The Complete Guide To Minnesota Ice Fishing

The best way to combat the cold and discomfort of a bitter Minnesota winter is to embrace it. And what better way to embrace winter than by partaking in one of the coldest pastimes known to man? That’s right: ice fishing.

Ice fishing is wildly popular in Minnesota, thanks to the thousands of lakes that cover the state. In any given year, you can expect to get between three and six good months of ice fishing, depending on where you live in the state. If you’re new to ice fishing and want to get started, this article is for you.

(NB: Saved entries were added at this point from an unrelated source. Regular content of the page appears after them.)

(** * nanomatch: the glob tokenizer rules of [lib/parsers.js]

    A shallow embedding of the fourteen lexical rules that nanomatch
    registers on its parser, together with the scan loop that drives them,
    and the properties of the tokenizer stated against that embedding.

    Strings are JavaScript strings: sequences of UTF-16 code units.  A
    regular expression is embedded as a backtracking matcher that lists its
    matches in the priority order of a JavaScript engine, so that the first
    element of the list is the match [RegExp.prototype.exec] reports. *)

From Stdlib Require Import Ascii String List NArith Arith Bool Lia.
Import ListNotations.

Set Implicit Arguments.

(* ================================================================= *)
(** ** Strings *)

(** A code unit and a string of code units. *)
Definition char := N.
Definition str := list char.

Definition char_of (a : ascii) : char := N_of_ascii a.
Arguments char_of a%_char.
Definition js (s : string) : str := map N_of_ascii (list_ascii_of_string s).

(** The two quote characters and the backslash, by code. *)
Definition dquote : char := 34%N.
Definition squote : char := 39%N.
Definition bslash : char := 92%N.

Definition char_eqb (a b : char) : bool := N.eqb a b.

Fixpoint str_eqb (a b : str) : bool :=
  match a, b with
  | [], [] => true
  | x :: a', y :: b' => char_eqb x y && str_eqb a' b'
  | _, _ => false
  end.

Definition mem (c : char) (w : str) : bool := existsb (char_eqb c) w.

(** [s.slice(0, n)], [s.slice(n)] / [s.substr(n)], [s.charAt(i)]
    ([None] stands for the empty string [charAt] returns out of range) and
    [s.indexOf(c) !== -1]. *)
Definition slice_to (n : nat) (s : str) : str := firstn n s.
Definition slice_from (n : nat) (s : str) : str := skipn n s.
Definition charAt (s : str) (i : nat) : option char := nth_error s i.
Definition includes (s : str) (c : char) : bool := mem c s.

(** Line terminators: the characters [.] does not match (no [s] flag). *)
Definition line_terminator (c : char) : bool :=
  mem c [10%N; 13%N; 8232%N; 8233%N].

(* ================================================================= *)
(** ** Regular expressions as backtracking matchers *)

Module Regex.

(** A matcher maps the input at the cursor to the list of its matches,
    most preferred first; a match is a value and the input left over. *)
Definition Re (A : Type) := str -> list (A * str).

Keep reading to learn all about ice fishing!

Ice fishing hole and fish.

What is Ice Fishing?

If you’re looking for information about how to get started with ice fishing, there’s a good chance you already know what it is. But if you’ve only heard the term in passing and want to know more, here’s the simple answer for you: ice fishing is when you cut a section of ice out of a frozen lake or river and catch fish through it.

While the concept sounds simple, a lot goes into being a successful ice fisherman.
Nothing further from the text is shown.